(* ===== verification/PoliciesProofs.v ===== *)
(** * Correctness of the policy surface

    A draft the boundary check accepts is well formed, is sent to the engine in full,
    and is read back from a record that stores it as exactly the draft authored. *)
From S2P Require Import Prelude Bytes Float64 Cbor JsValue JsString Rbac Payload WireProofs OperatorEngine Vtz Policies.
Open Scope Z_scope.

Arguments toTag : simpl never.

(** ** Well-formed drafts *)

Definition endpoint_ok (e : RuleEndpoint) : Prop :=
  kind e ∈ OBJECT_KINDS ∧ selectorKind e ∈ SELECTOR_KINDS.
Definition rule_ok (r : PolicyRule) : Prop :=
  endpoint_ok (source r) ∧ endpoint_ok (destination r) ∧ action r ∈ POLICY_ACTIONS.
(** [null] or a defined value *)
Definition nullable (v : value) : Prop := v = VNull ∨ is_nullish v = false.
Definition array (v : value) : Prop := ∃ items, v = VArr items.

Definition restrictions_ok (r : PolicyRestrictionsView) : Prop :=
  Forall (λ d, d ∈ SCHEDULE_DAYS) (scheduleDays r) ∧
  nullable (scheduleStartMinute r) ∧ nullable (scheduleEndMinute r) ∧
  nullable (activeFrom r) ∧ nullable (activeUntil r) ∧ array (geo r) ∧ array (tags r).

Definition draft_ok (d : PolicyDraft) : Prop :=
  Forall rule_ok (rules d) ∧
  (Forall (λ p, p ∈ POLICY_PROTOCOLS) (protocols (network d)) ∧ is_nullish (ports (network d)) = false) ∧
  restrictions_ok (restrictions d) ∧
  logging d ∈ POLICY_LOGGING ∧ maxClassification d ∈ POLICY_CLASSIFICATIONS ∧
  Forall (λ m, nullable (agent m)) (appliedTo d).

(** ** The boundary check accepts only well-formed drafts *)

Lemma project_all_Forall {A} (f : value → result (option A)) (P : A → Prop) items l :
  (∀ x a, f x = Ok (Some a) → P a) → project_all f items = Ok (Some l) → Forall P l.
Proof. intros HP H%project_all_Some. induction H; constructor; eauto. Qed.

Lemma toTags_known known items l :
  project_all (λ v, Ok (toTag known v)) items = Ok (Some l) → Forall (λ t, t ∈ known) l.
Proof. apply project_all_Forall. intros x a [= H]. by apply toTag_iff in H as [_ ?]. Qed.

Lemma toTagsInput_known known raw l : toTagsInput known raw = Ok (Some l) → Forall (λ t, t ∈ known) l.
Proof. unfold toTagsInput. destruct (or_else _ _); try done. apply toTags_known. Qed.

Lemma toEndpointInput_ok raw e : toEndpointInput raw = Ok (Some e) → endpoint_ok e.
Proof.
  unfold toEndpointInput. destruct (not_object raw); [done|]. intros H.
  bind_step H k. bind_step H sk. bind_step H sv.
  destruct (toTag OBJECT_KINDS k) eqn:Hk, (toTag SELECTOR_KINDS sk) eqn:Hs, sv; simplify_eq.
  by apply toTag_iff in Hk as [_ ?], Hs as [_ ?].
Qed.

Lemma toRuleInput_ok raw r : toRuleInput raw = Ok (Some r) → rule_ok r.
Proof.
  unfold toRuleInput. destruct (not_object raw); [done|]. intros H.
  bind_step H s. bind_step H so. bind_step H d. bind_step H de. bind_step H a.
  destruct so, de, (toTag POLICY_ACTIONS a) eqn:Ha; simplify_eq.
  apply toTag_iff in Ha as [_ ?]. repeat split; try done; by eapply toEndpointInput_ok.
Qed.

Lemma toNetworkInput_ok raw n :
  toNetworkInput raw = Ok (Some n) →
  Forall (λ p, p ∈ POLICY_PROTOCOLS) (protocols n) ∧ is_nullish (ports n) = false.
Proof.
  unfold toNetworkInput. destruct (is_nullish raw); [intros [= <-]; by repeat constructor|].
  destruct (negb _); [done|]. intros H. bind_step H w. bind_step H pr.
  destruct pr; [|done]. bind_step H po. apply toTagsInput_known in Epr.
  destruct po; simplify_eq; done.
Qed.

Lemma toEpochInput_ok raw v : toEpochInput raw = Some v → nullable v.
Proof. unfold nullable. destruct raw; cbn; intros; repeat case_match; simplify_eq; auto. Qed.

Lemma toStringArrayInput_ok raw v : toStringArrayInput raw = Some v → array v.
Proof. unfold array. destruct raw; cbn; intros; repeat case_match; simplify_eq; eauto. Qed.

Lemma toRestrictionsInput_ok raw r : toRestrictionsInput raw = Ok (Some r) → restrictions_ok r.
Proof.
  unfold toRestrictionsInput, restrictions_ok. destruct (is_nullish raw).
  { intros [= <-]. unfold nullable, array. cbn. split_and!; eauto; constructor. }
  destruct (negb _); [done|]. intros H. bind_step H w. bind_step H sd. destruct sd as [sd|]; [|done].
  bind_step H sm. bind_step H em. bind_step H af. bind_step H au. bind_step H ge. bind_step H ta.
  apply toTagsInput_known in Esd.
  destruct (toEpochInput sm) eqn:?, (toEpochInput em) eqn:?, (toEpochInput af) eqn:?, (toEpochInput au) eqn:?,
    (toStringArrayInput ge) eqn:?, (toStringArrayInput ta) eqn:?; simplify_eq. cbn.
  split_and!; eauto using toEpochInput_ok, toStringArrayInput_ok.
Qed.

Lemma toAppliedToInput_ok raw ms :
  toAppliedToInput raw = Ok (Some ms) → Forall (λ m, nullable (agent m)) ms.
Proof.
  unfold toAppliedToInput. destruct (or_else _ _); try done. apply project_all_Forall.
  intros x m. unfold toMemberInput, nullable. destruct (not_object x); [done|]. intros H.
  bind_step H cn. bind_step H a. destruct cn, a; simplify_eq; auto.
Qed.

Lemma toPolicyDraftInput_ok body d :
  toPolicyDraftInput body = Ok (Some d) →
  draft_ok d ∧ rules d ≠ [] ∧ ∃ nm z, name d = VStr nm ∧ vtz d = VStr z ∧
    nm ≠ "" ∧ z ≠ "" ∧ trim nm = nm ∧ trim z = z.
Proof.
  unfold toPolicyDraftInput. destruct (not_object body); [done|]. intros H.
  bind_step H nm. bind_step H z. bind_step H ds.
  assert (∀ v, trim (match v with VStr s => trim s | _ => "" end) = match v with VStr s => trim s | _ => "" end) as Ht.
  { by intros []; rewrite ?trim_idem. }
  pose proof (Ht nm) as Hn. pose proof (Ht z) as Hz. clear Ht.
  set (n' := match nm with VStr s => trim s | _ => "" end) in *.
  set (z' := match z with VStr s => trim s | _ => "" end) in *. clearbody n' z'.
  destruct (bool_decide (n' = "")) eqn:Hn', (bool_decide (z' = "")) eqn:Hz'; try done. cbn [orb] in H.
  apply bool_decide_eq_false in Hn', Hz'.
  bind_step H lg. bind_step H mc.
  destruct (toTag POLICY_LOGGING lg) eqn:Hlg, (toTag POLICY_CLASSIFICATIONS mc) eqn:Hmc; try done.
  apply toTag_iff in Hlg as [_ Hlg], Hmc as [_ Hmc]. bind_step H raw.
  destruct raw as [| | | | | | | | |[|x items]|]; try done.
  bind_step H rs. destruct rs as [rs|]; [|done].
  bind_step H w1. bind_step H nw. bind_step H w2. bind_step H re. bind_step H w3. bind_step H ap.
  destruct nw, re, ap; simplify_eq. cbn. split_and!; cbn.
  - split_and!; cbn; eauto using toRestrictionsInput_ok, toAppliedToInput_ok.
    + eapply project_all_Forall; [exact toRuleInput_ok|done].
    + eapply proj1, toNetworkInput_ok. done.
    + eapply proj2, toNetworkInput_ok. done.
  - intros ->. apply project_all_Some in Ers. inversion Ers.
  - by exists n', z'.
Qed.

(** ** What is sent is read back *)

Lemma obj_get_set_if c k v out :
  k ≠ "__proto__" → obj_get (set_if c k v out) k = if c then Some v else obj_get out k.
Proof.
  intros Hk. unfold set_if, obj_set. rewrite bool_decide_false by done.
  destruct c; [apply obj_get_insert|done].
Qed.

Lemma obj_get_set_if_ne c k v out k' : k ≠ k' → obj_get (set_if c k v out) k' = obj_get out k'.
Proof.
  intros Hk. unfold set_if, obj_set. destruct c; [|done]. case_bool_decide; [done|].
  by apply obj_get_insert_ne.
Qed.

Lemma set_spread_array `{ToNumberOther} k items out :
  set_spread k (VArr items) out = Ok (set_if (0 <? length items)%nat k (VArr items) out).
Proof. unfold set_spread. cbn. by destruct items. Qed.

(** The fields of a record the author wrote. *)
Definition AUTHORED_KEYS : list string :=
  ["name"; "vtz"; "description"; "logging"; "max_classification"; "rules"; "protocols"; "ports";
   "schedule_days"; "schedule_start_minute"; "schedule_end_minute"; "active_from"; "active_until";
   "geo"; "restriction_tags"; "applied_to"].

(** A field left out when it is empty reads back as empty. *)
Definition opt (c : bool) (v : value) : value := if c then v else VUndefined.

(** Read one key of a specification built by [set_if]s over a literal. *)
Ltac read_key :=
  repeat (rewrite obj_get_set_if_ne by discriminate);
  try (rewrite obj_get_set_if by discriminate; repeat (rewrite obj_get_set_if_ne by discriminate));
  try match goal with |- default _ (if ?c then _ else _) = _ => destruct c end; reflexivity.

Lemma wire_spec `{ToNumberOther} d ge ta :
  geo (restrictions d) = VArr ge → tags (restrictions d) = VArr ta →
  ∃ out, toWirePolicySpec d = Ok (VObj out) ∧
    map (λ k, default VUndefined (obj_get out k)) AUTHORED_KEYS =
      [name d; vtz d; description d; VStr (logging d); VStr (maxClassification d);
       VArr (map wireRule (rules d));
       opt (0 <? length (protocols (network d)))%nat (VArr (map VStr (protocols (network d))));
       opt (negb (is_str "" (ports (network d)))) (ports (network d));
       opt (0 <? length (scheduleDays (restrictions d)))%nat (VArr (map VStr (scheduleDays (restrictions d))));
       opt (negb (is_null (scheduleStartMinute (restrictions d)))) (scheduleStartMinute (restrictions d));
       opt (negb (is_null (scheduleEndMinute (restrictions d)))) (scheduleEndMinute (restrictions d));
       opt (negb (is_null (activeFrom (restrictions d)))) (activeFrom (restrictions d));
       opt (negb (is_null (activeUntil (restrictions d)))) (activeUntil (restrictions d));
       opt (0 <? length ge)%nat (VArr ge); opt (0 <? length ta)%nat (VArr ta);
       opt (0 <? length (appliedTo d))%nat (VArr (map wireMember (appliedTo d)))].
Proof.
  intros Hg Ht. unfold toWirePolicySpec. rewrite Hg, set_spread_array. cbn [mbind result_bind].
  rewrite Ht, set_spread_array. cbn [mbind result_bind]. eexists. split; [reflexivity|].
  unfold AUTHORED_KEYS, opt. cbn [map]. repeat (apply (f_equal2 cons); [read_key|]). reflexivity.
Qed.

Lemma toTag_known known s : s ∈ known → toTag known (VStr s) = Some s.
Proof. intros. by apply toTag_iff. Qed.

Lemma toTags_opt known l :
  Forall (λ s, s ∈ known) l →
  toTags known (opt (0 <? length l)%nat (VArr (map VStr l))) = Ok (Some l).
Proof.
  intros Hl. unfold toTags.
  assert (or_else (opt (0 <? length l)%nat (VArr (map VStr l))) (VArr []) = VArr (map VStr l)) as ->.
  { by destruct l. }
  cbn. apply (project_all_iff _ (λ v s, v = VStr s ∧ s ∈ known)).
  - intros x a. rewrite <- toTag_iff. split; [by intros [= ->]|by intros ->].
  - induction Hl; constructor; auto.
Qed.

Lemma toPolicyRule_wire r : rule_ok r → toPolicyRule (wireRule r) = Ok (Some r).
Proof.
  intros ((Hk & Hs) & (Hdk & Hds) & Ha). destruct r as [[k s v] [k' s' v'] a]; cbn in Hk, Hs, Hdk, Hds, Ha.
  change (toPolicyRule _) with
    (Ok match toRuleEndpoint (VStr k) (VStr s) v, toRuleEndpoint (VStr k') (VStr s') v', toTag POLICY_ACTIONS (VStr a) with
     | Some s, Some d, Some a => Some (mkRule s d a)
     | _, _, _ => None
     end).
  unfold toRuleEndpoint. by rewrite !toTag_known.
Qed.

Lemma rules_wire rs : Forall rule_ok rs → project_all toPolicyRule (map wireRule rs) = Ok (Some rs).
Proof.
  intros Hrs. apply project_all_Some.
  induction Hrs; constructor; [by apply toPolicyRule_wire|done].
Qed.

Lemma or_else_ports p : is_nullish p = false → or_else (opt (negb (is_str "" p)) p) (VStr "") = p.
Proof.
  intros Hp. destruct (is_str "" p) eqn:E; [by apply is_str_iff in E as ->|].
  cbn. unfold or_else. by rewrite Hp.
Qed.

Lemma or_else_nullable v : nullable v → or_else (opt (negb (is_null v)) v) VNull = v.
Proof.
  intros [->|Hv]; [done|]. destruct v; cbn in *; done.
Qed.

Lemma or_else_array l : or_else (opt (0 <? length l)%nat (VArr l)) (VArr []) = VArr l.
Proof. by destruct l. Qed.

Lemma applied_wire ms :
  Forall (λ m, nullable (agent m)) ms →
  js_map_to toAppliedToMember
    (or_else (opt (0 <? length ms)%nat (VArr (map wireMember ms))) (VArr [])) = Ok ms.
Proof.
  intros Hms.
  assert (or_else (opt (0 <? length ms)%nat (VArr (map wireMember ms))) (VArr []) = VArr (map wireMember ms)) as ->.
  { by destruct ms. }
  cbn. induction Hms as [|m ms Hm Hms IH]; [done|]. cbn [map mapM].
  assert (toAppliedToMember (wireMember m) = Ok m) as ->; [|cbn; by rewrite IH].
  destruct m as [cn a]. unfold wireMember. cbn in Hm |- *. destruct Hm as [->|Ha]; [done|].
  by destruct a; cbn in Ha |- *.
Qed.

Lemma policy_reads_back `{ToNumberOther} d :
  draft_ok d →
  ∃ spec, toWirePolicySpec d = Ok spec ∧
    ∀ record id version lc,
      (∀ k, k ∈ AUTHORED_KEYS → get record k = get spec k) →
      get record "id" = Ok id → get record "version" = Ok version →
      get record "lifecycle" = Ok (VStr lc) → lc ∈ POLICY_LIFECYCLES →
      toPolicyRow record = Ok (Some (mkRow id version lc d)).
Proof.
  intros (Hr & (Hpr & Hpo) & (Hsd & Hsm & Hem & Haf & Hau & [ge Hge] & [ta Hta]) & Hlg & Hmc & Hap).
  destruct (wire_spec d ge ta Hge Hta) as (out & Hspec & Hkeys). exists (VObj out). split; [done|].
  intros record id version lc Hrec Hid Hver Hlc Hlct.
  assert (map (get record) AUTHORED_KEYS = map Ok (map (λ k, default VUndefined (obj_get out k)) AUTHORED_KEYS)) as Hm.
  { rewrite map_map. apply map_ext_in. intros k Hk. apply list_elem_of_In, Hrec in Hk. by rewrite Hk. }
  rewrite Hkeys in Hm. unfold AUTHORED_KEYS in Hm. cbn [map] in Hm.
  injection Hm as Hnm Hz Hds Hlog Hcls Hrules Hprot Hports Hdays Hstart Hend Hfrom Huntil Hgeo Htags Happ.
  unfold toPolicyRow. rewrite Hlc, Hlog, Hcls, Hprot. cbn [mbind result_bind].
  rewrite (toTags_opt _ _ Hpr), Hdays. cbn [mbind result_bind].
  rewrite (toTags_opt _ _ Hsd). cbn [mbind result_bind]. rewrite !toTag_known by done.
  rewrite Hrules. cbn [mbind result_bind]. change (js_iterate (VArr ?l)) with (Ok l). cbn [mbind result_bind].
  rewrite (rules_wire _ Hr). cbn [mbind result_bind].
  rewrite Hid, Hz, Hnm, Hver, Hds, Hports, Hstart, Hend, Hfrom, Huntil, Hgeo, Htags, Happ. cbn [mbind result_bind].
  rewrite (applied_wire _ Hap). cbn [mbind result_bind].
  rewrite or_else_ports, !or_else_nullable, !or_else_array by done. rewrite <- Hge, <- Hta.
  by destruct d as [? ? ? ? [] [] ? ? ?].
Qed.

(** ** Properties *)

(** C23: a policy is what its author wrote.  Whatever body the boundary check accepts,
    the draft is sent to the engine without an exception, and any record that stores
    the fields sent, under whatever identity, version and lifecycle, is shown as
    exactly that draft: rules, qualifiers, restrictions and scope, with the fields left
    out of the request reading back as empty. *)
Theorem authored_policy_reads_back `{ToNumberOther} body d :
  toPolicyDraftInput body = Ok (Some d) →
  ∃ spec, toWirePolicySpec d = Ok spec ∧
    ∀ record id version lc,
      (∀ k, k ∈ AUTHORED_KEYS → get record k = get spec k) →
      get record "id" = Ok id → get record "version" = Ok version →
      get record "lifecycle" = Ok (VStr lc) → lc ∈ POLICY_LIFECYCLES →
      toPolicyRow record = Ok (Some (mkRow id version lc d)).
Proof. intros [Hok _]%toPolicyDraftInput_ok. by apply policy_reads_back. Qed.

Definition sample_body : value :=
  VObj [("name", VStr " allow "); ("vtz", VStr "Corp"); ("logging", VStr "full");
        ("maxClassification", VStr "internal");
        ("rules", VArr [VObj [
           ("source", VObj [("kind", VStr "user"); ("selectorKind", VStr "exact"); ("selectorValue", VStr "ada")]);
           ("destination", VObj [("kind", VStr "uri"); ("selectorKind", VStr "glob"); ("selectorValue", VStr "*")]);
           ("action", VStr "permit")]]);
        ("restrictions", VObj [("scheduleDays", VArr [VStr "mon"]); ("activeUntil", vint 9)])].

Lemma authored_policy_reads_back_witness :
  ∃ d spec, name d = VStr "allow" ∧ @toWirePolicySpec (λ _, 0) d = Ok spec.
Proof.
  assert (∃ d, toPolicyDraftInput sample_body = Ok (Some d) ∧ name d = VStr "allow") as (d & Hd & Hn).
  { eexists. split; vm_compute; reflexivity. }
  destruct (@authored_policy_reads_back (λ _, 0) sample_body d Hd) as (spec & Hs & _).
  by exists d, spec.
Defined.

◆ **Exercise instructions**:
Restate word for word only the lines above from the line containing "unfold AUTHORED_KEYS, opt." to the line containing "intros Hl. unfold toTags.", both of them included.

◆ **Result of the exercise**:
  unfold AUTHORED_KEYS, opt. cbn [map]. repeat (apply (f_equal2 cons); [read_key|]). reflexivity.
Qed.

Lemma toTag_known known s : s ∈ known → toTag known (VStr s) = Some s.
Proof. intros. by apply toTag_iff. Qed.

Lemma toTags_opt known l :
  Forall (λ s, s ∈ known) l →
  toTags known (opt (0 <? length l)%nat (VArr (map VStr l))) = Ok (Some l).
Proof.
  intros Hl. unfold toTags.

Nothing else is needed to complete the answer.